A few things. First, Rasmussen polls are notoriously inaccurate as the methodology of their surveys is sketchy and nonrepresentative. It skews to the right based upon the people they query in their polling. The company’s polls are frequently outliers to all other polling that’s done. This is the poll that Donald Trump crowed about showing a 50% approval rating for the job he was doing as president when Gallup and every other reputable poll had him at 40%. In the poll Adams is basing his racism on, 1000 people were surveyed with only a tiny percentage of them African American. A grand total of 34 Black people answered the poll “no” when asked if it was “okay to be white?” This number also includes Blacks who answered “not sure.”
This brings us to the question itself. “Is it okay to be white?” is a white supremacist question that began on the extremist social media app, 4chan. 4chan is the app where you’ll find racists, conspiracy theorists and people who believe children are being held hostage by Democrats in the basements of pizza restaurants. The question’s primary purpose was to troll the left. You know, “Own the libs.” It’s since morphed into a rallying cry after being adopted by former Ku Klux Klan Imperial Grand Wizard David Duke.

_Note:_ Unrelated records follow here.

(* ===== verification/Prelude.v ===== *)
(** * A verification of xv6 for RISC-V

    xv6 is a small Unix for RISC-V multiprocessors: a kernel in C with a little
    assembly (src/kernel), user programs and their library (src/user), and the
    program that makes the first disk image (src/mkfs).  This library translates
    the code into Rocq definitions, function by function, and proves what makes
    the parts correct.

    ** How the code is modelled

    The kernel's globals are one record [kst] (State): CPU, lock table, physical
    memory as bytes, process table, buffer cache, log, inode table, file table,
    pipes, console, UART, disk and device registers.  A kernel function is a
    definition in the monad [M A = kst -> outcome A]; an outcome is a result with
    the new state, a panic with its message, [Blocked] with the state in which
    swtch() leaves a process that waits, or [OutOfFuel].  Pointers into a table are
    indices, a null pointer is [None], integers keep their C width (u8, u16, u32,
    u64, i32 in Prelude write out the wrap-around), structs on disk and in memory
    are read and written at their byte offsets.  Loops that are not structural have
    fuel, set by the caller to a bound on the number of rounds; the theorems state
    that the result is reached, so that the fuel is enough.  A function of the
    kernel that sleeps runs up to the sleep, or, where the schedule matters, in a
    step relation on many CPUs.

    User programs are trees of system calls, the type [U] of User: what a program
    does next depends on the answers.  [urun] runs a tree against an operating
    system given as a function; UserIo and ShellRun give such systems.  mkfs is
    written in a monad of its own over the blocks of the image.  The assembly is a
    list of instructions for a small RISC-V machine.

    ** Files and what they show

    Shared: Prelude (integers, bytes, memory, tactics and hints), Params (the
    constants and address macros of param.h, memlayout.h, riscv.h and fs.h), Ring
    (ring buffers with free-running counters), State (data and the monad), Frame
    (what a call leaves alone).

    Locks and scheduling: Spinlock (spinlock.c; module Smp interleaves the atomic
    accesses of acquire() and release(): mutual exclusion), Sched (sched, yield,
    sleep, wakeup, kill, sleeplock.c), Wakeup (sleep() against wakeup() on many
    CPUs: no wakeup is lost).

    Memory: CString (string.c), Kalloc (kalloc.c: the free list), Vm (vm.c),
    PageTable (page tables as finite maps: what mappages() and uvmunmap() do to the
    translation), AddrSpace (user address spaces as lists of pages: uvmalloc(),
    uvmdealloc(), uvmcopy(), uvmfree()), Copy and CopySpec (either_copyin/out),
    UserMem (copyin(), copyout(), copyinstr() against byte-by-byte definitions).
    A cell of memory holds an integer and is read modulo 256.

    Assembly: Asm (swtch.S, trampoline.S, kernelvec.S, entry.S with Sv39
    translation), AsmSpec (a trap or a context switch gives back every register).

    Devices: Uart, UartSpec (the transmit queue), Printf, Console, ConsoleSpec (the
    line editor), Pipe, PipeSpec (a pipe is a bounded queue), Virtio and DiskSpec
    (the virtio driver over a device given by its laws transfers the block).

    File system, bottom up.  Bio is bio.c with its linked list, Cache its contract:
    the class [DiskLaws] is what it needs of a driver, and Virtio proves an
    instance; [bst] and [kview] are what it gives to the layers above.  Log, Commit
    and Transaction are log.c: a commit is a list of block writes, a crash keeps a
    prefix of it, and recovery ends with all or nothing.  Fs, Dir and Path are fs.c;
    Blocks (balloc, bfree), Alloc (bmap), Content (readi), Write (writei), Dinode
    (ilock, iupdate), Itable (iget, idup, iput) and DirSpec (dirlookup, dirlink)
    relate the functions to the contents of files as byte lists and of directories
    as lists of entries.  Crash puts the layers together: a file write is atomic
    across crashes.  Mkfs is mkfs.c; MkfsSpec and MkfsImage show that fsinit() finds
    in its image a file system with which the theorems above apply.  Reserve shows
    that a piece of a write, begin_op() and writei(), stays within the log space of
    one operation.

    Processes and system calls: File (file.c), Proc (proc.c), Exec (exec.c), Sysfile
    (sysfile.c and the arguments of syscall.c), Trap (trap.c, plic.c, sysproc.c),
    Main (start.c, main.c).  These are translations, complete with their error
    paths, that call the functions of the files above.  ProcSpec shows what fork(),
    wait() and growproc() do to the process table, the files and every page of
    memory, ExitSpec what exit() leaves behind.

    User space: User (user.h, ulib.c, printf.c), UserIo (files with short reads, and
    what printf() writes), Tools (the small programs; cat and wc against the
    contents of their files), Grep (the matcher against the language of a pattern),
    Shell, ShellParse (the parser terminates, accepts exactly the grammar and builds
    its trees), ShellRun (the processes, redirections and pipes of a command line),
    Umalloc (the free list of malloc() as a list of blocks), Usertests (the tests of
    usertests.c).

    The whole system: System runs a user program on the kernel, each call through
    usertrap() with its arguments in user memory and registers.  Boot starts the
    kernel from a disk of mkfs and shows that it passes tests of usertests.c, by
    running them.  Its machine has eight free pages; the tests are those that do
    not fork, as a run follows one process.

    Demo and DemoFs are concrete machines on which hypotheses are shown to hold.

    ** What is assumed

    The addresses the linker defines are the class [KernelImage] (Kalloc), with
    their order and alignment.  The virtio device is the parameter [device_run] with
    the class [BlockDeviceLaws]: it serves each request in the avail ring and reports
    it in the used ring; Demo has an instance.  The UART, the console input and the
    interrupt controller answer from lists in the state.  A block write to the disk
    is atomic, as log.c assumes of its header.  Each theorem names its other
    hypotheses, and where it has any a lemma with the suffix [_witness] applies it to
    a concrete case.

    ** Bounds

    Tables have the sizes of param.h (NPROC 64, NBUF 30, NINODE 50, LOGSIZE 30,
    FSSIZE 1000), and no theorem needs smaller ones.  Fuel: a loop over a byte range
    has one unit for each byte or page; walks over a table or a linked list have one
    for each element, and the parser of the shell has one for each character and
    level, which [parse_terminates] proves to be enough.

    ** Not modelled

    The test programs grind, forktest and stressfs: they promise nothing
    themselves.  initcode.S and usys.pl: the bytes of the first are in Proc, and user
    programs are modelled above the stubs the second prints.  ramdisk.c: it is not
    built and uses fields that no longer exist.  Headers that only declare, the
    linker script, the Makefile, and the grading and synchronisation scripts.
    The kernel's own page table (kvminit() is translated in Vm, the C code of the
    model uses physical addresses).  Instruction fetch and the TLB; the memory model below the atomic accesses of
    Spinlock and Wakeup; the timing of devices.  The theorems about the file system
    are about one process inside its transaction: concurrent operations meet in the
    locks, whose theorems are those of Spinlock, Sched and Wakeup. *)

From Stdlib Require Import ZArith Lia Ascii.
From stdpp Require Import base gmap strings list list_numbers numbers fin_maps sorting.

Elon Musk (who calls his stewardship of Twitter an “exercise in free speech,” yet bans those who criticize or make fun of him) and other Adams apologists are claiming that Adams’ right to free speech is being infringed upon. Several newspapers that have dropped the Dilbert strip have addressed this in their editorials explaining their decision. They say that Adams has the right to say whatever he wants. That doesn’t mean that he represents the values of their paper or editorial staff. In other words, he has a right to free speech. He doesn’t have a right to be carried in any paper he wants. The paper has the right to decide what it will and won’t print.
Other cartoonists are thrilled with the development. They wonder, what took so long for this reckoning? In the past, Adams has espoused garbage of this nature without repercussions. He’s questioned the validity of the number of people murdered in the Holocaust. He’s an anti-vaxxer who calls those who refuse to take the Covid vaccine “the real winners.” Many believe that a less profitable cartoonist would have been banished from the comics’ pages long ago. It wouldn’t have taken an admonishment to avoid people of color before such views were addressed by those disseminating the speaker’s work.
This isn’t about “cancel culture.” This is about “accountability culture.” Adams is being held accountable for despicable, bigoted language. Again, he has the right to say anything he wants. This is America. And we have the right to ignore his work.